(Collected data)

##############################

(* ===== verification/AgentConfig.v ===== *)
(** * A new agent and its properties (agent/agent.c)

    The state an agent starts in and the GObject properties that configure
    it.  Properties of parts the model leaves out (the main context, the
    proxy, UPnP, byte-stream TCP) are left out with them.  GObject has clamped
    the value of a property to its range before [nice_agent_set_property]
    sees it. *)
From S2P Require Import Prelude CMem StunTypes StunAgent StunTimer Address Candidate IceTypes IceEnv CheckList KeepAlive.
Local Open Scope Z_scope.

Definition DEFAULT_STUN_PORT : Z := 3478.
Definition DEFAULT_IDLE_TIMEOUT : Z := 5000.
Definition NICE_AGENT_TIMER_TA_DEFAULT : Z := 20.
Definition NICE_AGENT_MAX_CONNECTIVITY_CHECKS_DEFAULT : Z := 100.

Inductive property : Set :=
  | PROP_COMPATIBILITY (v : NiceCompatibility)
  | PROP_STUN_SERVER (v : option (list Z))
  | PROP_STUN_SERVER_PORT (v : Z)
  | PROP_CONTROLLING_MODE (v : bool)
  | PROP_FULL_MODE (v : bool)
  | PROP_STUN_PACING_TIMER (v : Z)
  | PROP_MAX_CONNECTIVITY_CHECKS (v : Z)
  | PROP_NOMINATION_MODE (v : NiceNominationMode)
  | PROP_SUPPORT_RENOMINATION (v : bool)
  | PROP_IDLE_TIMEOUT (v : Z)
  | PROP_RELIABLE (v : bool)
  | PROP_ICE_UDP (v : bool)
  | PROP_ICE_TCP (v : bool)
  | PROP_KEEPALIVE_CONNCHECK (v : bool)
  | PROP_FORCE_RELAY (v : bool)
  | PROP_STUN_MAX_RETRANSMISSIONS (v : Z)
  | PROP_STUN_INITIAL_TIMEOUT (v : Z)
  | PROP_STUN_RELIABLE_TIMEOUT (v : Z)
  | PROP_ICE_TRICKLE (v : bool)
  | PROP_CONSENT_FRESHNESS (v : bool)
  | PROP_CLOSE_FORCED (v : bool).

(** The flags of [nice_agent_new_full] that concern the model. *)
Record NiceAgentOption : Set := mkOptions {
  NICE_AGENT_OPTION_REGULAR_NOMINATION : bool;
  NICE_AGENT_OPTION_RELIABLE : bool;
  NICE_AGENT_OPTION_LITE_MODE : bool;
  NICE_AGENT_OPTION_ICE_TRICKLE : bool;
  NICE_AGENT_OPTION_SUPPORT_RENOMINATION : bool;
  NICE_AGENT_OPTION_CONSENT_FRESHNESS : bool;
  NICE_AGENT_OPTION_CLOSE_FORCED : bool
}.

Definition NICE_AGENT_OPTION_NONE : NiceAgentOption := mkOptions false false false false false false false.
Definition only_reliable : NiceAgentOption := mkOptions false true false false false false false.

Definition is_disconnected (c : NiceComponent) : bool := component_state_value (co_state c) <=? 0.

Definition priv_update_controlling_mode (a : NiceAgent) (value : bool) : NiceAgent :=
  let a := a <| a_saved_controlling_mode := value |> in
  if negb (Bool.eqb (a_controlling_mode a) value) then
    if forallb (fun s => forallb is_disconnected (str_components s)) (a_streams a) then a <| a_controlling_mode := value |> else a
  else a.

Definition nice_agent_reset_all_stun_agents (a : NiceAgent) (only_software : bool) : NiceAgent :=
  a <| a_streams :=
    (fun s => s <| str_components :=
       (fun c => c <| co_stun_agent := if only_software then stun_agent_set_software (co_stun_agent c) (a_software_attribute a)
                                        else nice_agent_init_stun_agent a (co_stun_agent c) |>)
       <$> str_components s |>) <$> a_streams a |>.

Definition nice_agent_set_property (a : NiceAgent) (p : property) : NiceAgent :=
  match p with
  | PROP_COMPATIBILITY v =>
      let a := a <| a_compatibility := v |> in
      let a := match v with
               | NICE_COMPATIBILITY_GOOGLE | NICE_COMPATIBILITY_MSN | NICE_COMPATIBILITY_WLM2009 => a <| a_use_ice_tcp := false |>
               | _ => a
               end in
      nice_agent_reset_all_stun_agents a false
  | PROP_STUN_SERVER v => a <| a_stun_server_ip := v |>
  | PROP_STUN_SERVER_PORT v => a <| a_stun_server_port := v |>
  | PROP_CONTROLLING_MODE v => priv_update_controlling_mode a v
  | PROP_FULL_MODE v => a <| a_full_mode := v |>
  | PROP_STUN_PACING_TIMER v => a <| a_timer_ta := v |>
  | PROP_MAX_CONNECTIVITY_CHECKS v => a <| a_max_conn_checks := v |>
  | PROP_NOMINATION_MODE v => a <| a_nomination_mode := v |>
  | PROP_SUPPORT_RENOMINATION v => a <| a_support_renomination := v |>
  | PROP_IDLE_TIMEOUT v => a <| a_idle_timeout := v |>
  | PROP_RELIABLE v => a <| a_reliable := v |>
  | PROP_ICE_UDP v => if a_use_ice_tcp a || v then a <| a_use_ice_udp := v |> else a
  | PROP_ICE_TCP v =>
      match a_compatibility a with
      | NICE_COMPATIBILITY_RFC5245 | NICE_COMPATIBILITY_OC2007 | NICE_COMPATIBILITY_OC2007R2 =>
          if a_use_ice_udp a || v then a <| a_use_ice_tcp := v |> else a
      | _ => a
      end
  | PROP_KEEPALIVE_CONNCHECK v => a <| a_keepalive_conncheck := v |>
  | PROP_FORCE_RELAY v => a <| a_force_relay := v |>
  | PROP_STUN_MAX_RETRANSMISSIONS v => a <| a_stun_max_retransmissions := v |>
  | PROP_STUN_INITIAL_TIMEOUT v => a <| a_stun_initial_timeout := v |>
  | PROP_STUN_RELIABLE_TIMEOUT v => a <| a_stun_reliable_timeout := v |>
  | PROP_ICE_TRICKLE v => a <| a_use_ice_trickle := v |>
  | PROP_CONSENT_FRESHNESS v => a <| a_consent_freshness := v |>
  | PROP_CLOSE_FORCED v => a <| a_close_forced := v |>
  end.

(** The value of the property that [p] names. *)
Definition nice_agent_get_property (a : NiceAgent) (p : property) : property :=
  match p with
  | PROP_COMPATIBILITY _ => PROP_COMPATIBILITY (a_compatibility a)
  | PROP_STUN_SERVER _ => PROP_STUN_SERVER (a_stun_server_ip a)
  | PROP_STUN_SERVER_PORT _ => PROP_STUN_SERVER_PORT (a_stun_server_port a)
  | PROP_CONTROLLING_MODE _ => PROP_CONTROLLING_MODE (a_saved_controlling_mode a)
  | PROP_FULL_MODE _ => PROP_FULL_MODE (a_full_mode a)
  | PROP_STUN_PACING_TIMER _ => PROP_STUN_PACING_TIMER (a_timer_ta a)
  | PROP_MAX_CONNECTIVITY_CHECKS _ => PROP_MAX_CONNECTIVITY_CHECKS (a_max_conn_checks a)
  | PROP_NOMINATION_MODE _ => PROP_NOMINATION_MODE (a_nomination_mode a)
  | PROP_SUPPORT_RENOMINATION _ => PROP_SUPPORT_RENOMINATION (a_support_renomination a)
  | PROP_IDLE_TIMEOUT _ => PROP_IDLE_TIMEOUT (a_idle_timeout a)
  | PROP_RELIABLE _ => PROP_RELIABLE (a_reliable a)
  | PROP_ICE_UDP _ => PROP_ICE_UDP (a_use_ice_udp a)
  | PROP_ICE_TCP _ => PROP_ICE_TCP (a_use_ice_tcp a)
  | PROP_KEEPALIVE_CONNCHECK _ =>
      PROP_KEEPALIVE_CONNCHECK
        (if bool_decide (a_compatibility a = NICE_COMPATIBILITY_GOOGLE) || a_consent_freshness a then true else a_keepalive_conncheck a)
  | PROP_FORCE_RELAY _ => PROP_FORCE_RELAY (a_force_relay a)
  | PROP_STUN_MAX_RETRANSMISSIONS _ => PROP_STUN_MAX_RETRANSMISSIONS (a_stun_max_retransmissions a)
  | PROP_STUN_INITIAL_TIMEOUT _ => PROP_STUN_INITIAL_TIMEOUT (a_stun_initial_timeout a)
  | PROP_STUN_RELIABLE_TIMEOUT _ => PROP_STUN_RELIABLE_TIMEOUT (a_stun_reliable_timeout a)
  | PROP_ICE_TRICKLE _ => PROP_ICE_TRICKLE (a_use_ice_trickle a)
  | PROP_CONSENT_FRESHNESS _ => PROP_CONSENT_FRESHNESS (a_consent_freshness a)
  | PROP_CLOSE_FORCED _ => PROP_CLOSE_FORCED (a_close_forced a)
  end.

Definition nice_agent_set_software (package_string : list Z) (a : NiceAgent) (software : option (list Z)) : NiceAgent :=
  let a := a <| a_software_attribute := (fun s => s ++ [47] ++ package_string) <$> software |> in
  nice_agent_reset_all_stun_agents a true.

(** A 64-bit integer from its bytes in memory. *)
Definition uint64_of_bytes (l : list Z) : Z := foldr (fun b v => b + 256 * v) 0 l.

Section agent.
Context {E : CheckEnv}.

Definition priv_generate_tie_breaker (a : NiceAgent) : Z * NiceAgent :=
  (uint64_of_bytes (nice_rng_generate_bytes (a_log a) 8), log (FxRandom 8) a).

(** The memory is zero before; addresses start anywhere above it. *)
Definition zero_agent (tie_breaker : Z) : NiceAgent :=
  mkAgentState NICE_COMPATIBILITY_RFC5245 NICE_NOMINATION_MODE_AGGRESSIVE true false false NICE_AGENT_MAX_CONNECTIVITY_CHECKS_DEFAULT 0 0 0
    DEFAULT_IDLE_TIMEOUT tie_breaker [] ∅ 1 1 [] [] false None 0 [] 0 false true false false 0 false [] [] [] false false None
    DEFAULT_STUN_PORT None true false false true [] 1 [] 0 [].

Definition nice_agent_init : NiceAgent :=
  let '(tie_breaker, a) := priv_generate_tie_breaker (zero_agent 0) in
  (zero_agent tie_breaker) <| a_log := a_log a |>.

(** [g_object_new] sets the construction properties, those not given to their
    defaults, and then the others. *)
Definition construct_properties (compat : NiceCompatibility) (flags : NiceAgentOption) : list property :=
  [PROP_COMPATIBILITY compat;
   PROP_FULL_MODE (negb (NICE_AGENT_OPTION_LITE_MODE flags));
   PROP_STUN_PACING_TIMER NICE_AGENT_TIMER_TA_DEFAULT;
   PROP_NOMINATION_MODE (if NICE_AGENT_OPTION_REGULAR_NOMINATION flags then NICE_NOMINATION_MODE_REGULAR
                         else NICE_NOMINATION_MODE_AGGRESSIVE);
   PROP_IDLE_TIMEOUT DEFAULT_IDLE_TIMEOUT;
   PROP_RELIABLE (NICE_AGENT_OPTION_RELIABLE flags);
   PROP_STUN_MAX_RETRANSMISSIONS STUN_TIMER_DEFAULT_MAX_RETRANSMISSIONS;
   PROP_STUN_INITIAL_TIMEOUT STUN_TIMER_DEFAULT_TIMEOUT;
   PROP_STUN_RELIABLE_TIMEOUT STUN_TIMER_DEFAULT_RELIABLE_TIMEOUT;
   PROP_CLOSE_FORCED (NICE_AGENT_OPTION_CLOSE_FORCED flags);
   PROP_ICE_TRICKLE (NICE_AGENT_OPTION_ICE_TRICKLE flags);
   PROP_SUPPORT_RENOMINATION (NICE_AGENT_OPTION_SUPPORT_RENOMINATION flags);
   PROP_CONSENT_FRESHNESS (NICE_AGENT_OPTION_CONSENT_FRESHNESS flags)].

Definition set_properties (a : NiceAgent) (l : list property) : NiceAgent := fold_left nice_agent_set_property l a.

Definition nice_agent_new_full (compat : NiceCompatibility) (flags : NiceAgentOption) : NiceAgent :=
  set_properties nice_agent_init (construct_properties compat flags).

Definition nice_agent_new (compat : NiceCompatibility) : NiceAgent := nice_agent_new_full compat NICE_AGENT_OPTION_NONE.
Definition nice_agent_new_reliable (compat : NiceCompatibility) : NiceAgent := nice_agent_new_full compat only_reliable.
End agent.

##############################

Exercise details | Reproduce, word for word and in full, only the lines above that start at the line with "if forallb (fun" and run through the line with "match a_compatibility a with", both ends included.

Written answer |
    if forallb (fun s => forallb is_disconnected (str_components s)) (a_streams a) then a <| a_controlling_mode := value |> else a
  else a.

Definition nice_agent_reset_all_stun_agents (a : NiceAgent) (only_software : bool) : NiceAgent :=
  a <| a_streams :=
    (fun s => s <| str_components :=
       (fun c => c <| co_stun_agent := if only_software then stun_agent_set_software (co_stun_agent c) (a_software_attribute a)
                                        else nice_agent_init_stun_agent a (co_stun_agent c) |>)
       <$> str_components s |>) <$> a_streams a |>.

Definition nice_agent_set_property (a : NiceAgent) (p : property) : NiceAgent :=
  match p with
  | PROP_COMPATIBILITY v =>
      let a := a <| a_compatibility := v |> in
      let a := match v with
               | NICE_COMPATIBILITY_GOOGLE | NICE_COMPATIBILITY_MSN | NICE_COMPATIBILITY_WLM2009 => a <| a_use_ice_tcp := false |>
               | _ => a
               end in
      nice_agent_reset_all_stun_agents a false
  | PROP_STUN_SERVER v => a <| a_stun_server_ip := v |>
  | PROP_STUN_SERVER_PORT v => a <| a_stun_server_port := v |>
  | PROP_CONTROLLING_MODE v => priv_update_controlling_mode a v
  | PROP_FULL_MODE v => a <| a_full_mode := v |>
  | PROP_STUN_PACING_TIMER v => a <| a_timer_ta := v |>
  | PROP_MAX_CONNECTIVITY_CHECKS v => a <| a_max_conn_checks := v |>
  | PROP_NOMINATION_MODE v => a <| a_nomination_mode := v |>
  | PROP_SUPPORT_RENOMINATION v => a <| a_support_renomination := v |>
  | PROP_IDLE_TIMEOUT v => a <| a_idle_timeout := v |>
  | PROP_RELIABLE v => a <| a_reliable := v |>
  | PROP_ICE_UDP v => if a_use_ice_tcp a || v then a <| a_use_ice_udp := v |> else a
  | PROP_ICE_TCP v =>
      match a_compatibility a with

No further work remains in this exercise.